KU Leuven’s Innoptus Solar Team unveils innovative ride height system for solar car championship

Innoptus Solar Team Unveils Innovative Solar Car for World Championship

The Innoptus Solar Team of KU Leuven has introduced a groundbreaking innovation, the Bounce adaptive ride height system, in its latest solar car, the Infinite Apollo, as they prepare for the world solar car championship in Australia from August 24 to 28, reports 24brussels.

This adaptive ride height system marks a first for Belgian solar vehicles. Utilizing a hydraulic mechanism, the Bounce enables the Infinite Apollo to adjust its ride height dynamically, based on speed and road conditions. This feature aims to enhance both stability and aerodynamics, crucial elements for navigating the 3,000 km race through the challenging terrain of the Australian Outback.

“Driving through the Outback is never easy. With a larger solar panel and a smaller battery, the focus is even more on stability. That’s why we developed the Bounce, so that the car can adapt to everything we encounter on the road,” said Sam Dilmaghanian, an electronic engineer on the Innoptus Solar Team.

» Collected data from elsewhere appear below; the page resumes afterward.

#[export] Instance codec_laws : CodecLaws.
Proof.
  split.
  - intros b. cbn [md5_Sum codecs]. rewrite length_take, length_app, length_replicate. lia.
  - intros key nonce p Hk _. cbn. rewrite <- Hk, take_app_length, drop_app_length. by rewrite bool_decide_true.
  - done.
  - done.
  - intros j. cbn [print_json parse_json codecs]. rewrite of_bits_bits, decode_encode. cbn. by rewrite of_tree_of.
Qed.

Definition Files : Type := gmap string bytes.

#[export] Instance host : Host Files := {|
  os_Exists p e := bool_decide (is_Some (e !! p));
  os_ReadFile p e := (match e !! p with Some d => Ok d | None => Err (Errorf "no such file") end, e);
  os_WriteFile p d e := (Ok tt, <[p := d]> e);
  os_MkdirAll p e := (Ok tt, e);
  filepath_Dir p := p;
  filepath_Abs p e := (Ok p, e);
  rand_Read n e := (Ok (replicate n "r"%char), e);
  rand_Intn n e := (0, e);
  GetMachineID e := ("machine", e)
|}.

#[export] Instance host_laws : HostLaws Files id.
Proof.
  split; intros; cbn in *; unfold id in *; try done.
  - by destruct (e !! p) eqn:Hp; simplify_eq.
  - by apply (lookup_insert_ne e).
  - simplify_eq. apply length_replicate.
Qed.

#[export] Instance host_works : HostWorks Files id "machine".
Proof. split; intros; cbn in *; try done. by unfold id in *; simplify_option_eq. Qed.

Definition fresh : Manager Files := mkManager false [] ∅.
Definition turn_on (c : Config) : Config := c <| cfg_KillSwitch := true |>.

Lemma config_file_is_a_cell_witness :
  (manager_run "settings" "vault" [] true [OpLoad; OpSaveWith turn_on; OpLoad] fresh).1 =
    [Ok (Some (newConfig "machine")); Ok None; Ok (Some (turn_on (newConfig "machine")))] /\
  fm_published (manager_run "settings" "vault" [] true [OpLoad; OpSaveWith turn_on; OpLoad] fresh).2 =
    [turn_on (newConfig "machine")].
Proof.
  destruct (config_file_is_a_cell (E := Files) (contents := id) (id := "machine") "settings" "vault" [] true
    ltac:(discriminate) [OpLoad; OpSaveWith turn_on; OpLoad] fresh (None, [])) as [H1 H2].
  - split; [done|]. split; [done|]. right. by left.
  - repeat apply Forall_cons_2; try done. intros c Hc. exact Hc.
  - split; [exact H1|]. exact (proj1 H2).
Defined.
(* ===== verification/Servers.v ===== *)
(** * Servers: choosing a VPN server

    Models the server data and its predicates ([core/models.go]), the text helpers
    they use ([internal/string.go], [nstrings]) and the choice of a server by tag,
    group and settings ([daemon/servers.go]).  The API, the random numbers and the
    cached server list are the parameter [ServersEnv].  Floating point fields
    (coordinates, distances, penalties) are only passed on to the API and left
    out. *)

From stdpp Require Import base option list strings gmap.
From Stdlib Require Import ZArith SpecFloat Ascii Lia.
From S2P Require Import Prelude GoLib Config.
Set Warnings "-clear-no-such-hyp".

Open Scope Z_scope.
Open Scope go_scope.

(** ** Text helpers *)

(** The characters [0-9a-zA-Z \-_]. *)
Definition alphanumeric (c : ascii) : bool :=
  let n := nat_of_ascii c in
  ((48 <=? n)%nat && (n <=? 57)%nat) || ((97 <=? n)%nat && (n <=? 122)%nat) ||
  ((65 <=? n)%nat && (n <=? 90)%nat) ||
  Ascii.eqb c " " || Ascii.eqb c "-" || Ascii.eqb c "_".

Fixpoint RemoveNonAlphanumeric (s : string) : string :=
  match s with
  | EmptyString => EmptyString
  | String c s' => if alphanumeric c then String c (RemoveNonAlphanumeric s') else RemoveNonAlphanumeric s'
  end.

(** [strings.TrimRight(s, "_")]. *)
Fixpoint trim_underscores (s : string) : string :=
  match s with
  | EmptyString => EmptyString
  | String c s' =>
      match trim_underscores s' with
      | EmptyString => if Ascii.eqb c "_" then EmptyString else String c EmptyString
      | t => String c t
      end
  end.

Definition SnakeCase (name : string) : string :=
  trim_underscores
    (foldr (fun v acc => if bool_decide (v = "") then acc else str_lower v +:+ "_" +:+ acc) ""
       (split_char " " (RemoveNonAlphanumeric name))).

Definition BoolFromString (arg : string) : option bool :=
  let arg := str_lower arg in
  if bool_decide (arg ∈ ["0"; "false"; "disable"; "disabled"; "off"]) then Some false
  else if bool_decide (arg ∈ ["1"; "true"; "enable"; "enabled"; "on"]) then Some true
  else None.

Definition is_lower (c : ascii) : bool := let n := nat_of_ascii c in (97 <=? n)%nat && (n <=? 122)%nat.

Fixpoint digits_between (lo hi : nat) (s : string) : bool :=
  match s, hi with
  | EmptyString, _ => (lo =? 0)%nat
  | String c s', S hi' => digit_char c && digits_between (lo - 1) hi' s'
  | String _ _, O => false
  end.

(** The pattern [^[a-z]{2}[0-9]{2,4}$]. *)
Definition tag_matches (s : string) : bool :=
  match s with
  | String a (String b rest) => is_lower a && is_lower b && digits_between 2 4 rest
  | _ => false
  end.

(** ** [core/models.go] *)

Inductive ServerTechnology : Type :=
| UnknownTech | OpenVPNUDP | OpenVPNTCP | Socks5 | HTTPProxy | PPTP | L2TP | OpenVPNUDPObfuscated
| OpenVPNTCPObfuscated | WireguardTech.
#[export] Instance ServerTechnology_eq_dec : EqDecision ServerTechnology.
Proof. solve_decision. Defined.

Inductive ServerBy : Type := ServerByUnknown | ServerBySpeed | ServerByCountry | ServerByCity | ServerByName.
#[export] Instance ServerBy_eq_dec : EqDecision ServerBy.
Proof. solve_decision. Defined.

Record ServerTag : Type := mkServerTag { st_Action : ServerBy; st_ID : Z }.
Definition zero_tag : ServerTag := mkServerTag ServerByUnknown 0.

(** [config.ServerGroup]. *)
Definition ServerGroup : Type := Z.
Definition UNDEFINED : ServerGroup := 0.
Definition DoubleVPN : ServerGroup := 1.
Definition ONION_OVER_VPN : ServerGroup := 3.
Definition DEDICATED_IP : ServerGroup := 9.
Definition STANDARD_VPN_SERVERS : ServerGroup := 11.
Definition P2P : ServerGroup := 15.
Definition OBFUSCATED : ServerGroup := 17.
Definition EUROPE : ServerGroup := 19.
Definition THE_AMERICAS : ServerGroup := 21.
Definition ASIA_PACIFIC : ServerGroup := 23.
Definition AFRICA_MIDDLE_EAST_INDIA : ServerGroup := 25.

Definition GroupMap : list (string * ServerGroup) :=
  [("double_vpn", DoubleVPN); ("onion_over_vpn", ONION_OVER_VPN); ("dedicated_ip", DEDICATED_IP);
   ("standard_vpn_servers", STANDARD_VPN_SERVERS); ("p2p", P2P); ("europe", EUROPE);
   ("the_americas", THE_AMERICAS); ("asia_pacific", ASIA_PACIFIC);
   ("africa_the_middle_east_and_india", AFRICA_MIDDLE_EAST_INDIA); ("obfuscated_servers", OBFUSCATED)].

Record ServersFilter : Type := mkServersFilter {
  flt_Limit : Z;
  flt_Tech : ServerTechnology;
  flt_Group : ServerGroup;
  flt_Tag : ServerTag
}.

(** A [float64]. *)
Definition float64 : Type := spec_float.

Record City : Type := mkCity {
  city_ID : Z;
  city_Name : string;
  city_Latitude : float64;
  city_Longitude : float64;
  city_HubScore : option float64
}.
Definition zero_float : float64 := S754_zero false.

Record Country : Type := mkCountry {
  co_ID : Z;
  co_Name : string;
  co_Code : string;
  co_City : City;
  co_Cities : list City
}.
Record Group : Type := mkGroup { gr_ID : ServerGroup; gr_Title : string }.
Record Specification : Type := mkSpecification { sp_Identifier : string; sp_Values : list string }.
Record TechnologyEntry : Type := mkTechnologyEntry { te_ID : ServerTechnology; te_Status : string }.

The Infinite Apollo features a solar panel measuring 6 square meters, which is 50% larger than its predecessor. This increased surface area contributes to improved stability. The Bounce adjusts the car’s height to enhance performance, lowering it during strong crosswinds and raising it when traversing rough terrain. The system is designed to respond swiftly, allowing the car to navigate obstacles while adhering to the competition’s regulations. By accurately managing the vehicle’s center of gravity, the Bounce intends to offer the team enhanced control, flexibility, and reliability throughout the race.

Mechanical engineer and driver Lander Deprez noted, “The Bounce is part of a broader trend in the automotive industry, where adjustable ride height systems are increasingly utilized to help vehicles adapt to changing road conditions in real time.”

The unpredictable winds during the championship, notorious for their varying direction and intensity, prompted the team to implement another significant innovation earlier this year: the Double Fin. The new design includes two asymmetrical fins, each optimized to capture winds from a designated side. “With our double fin, we can better manage fluctuating wind conditions and gain more practical advantage from the wind,” explained aerodynamic engineer Julie ter Hark.

The Bridgestone World Solar Challenge occurs every two years, with the KU Leuven team having previously secured championships in 2019 and 2023.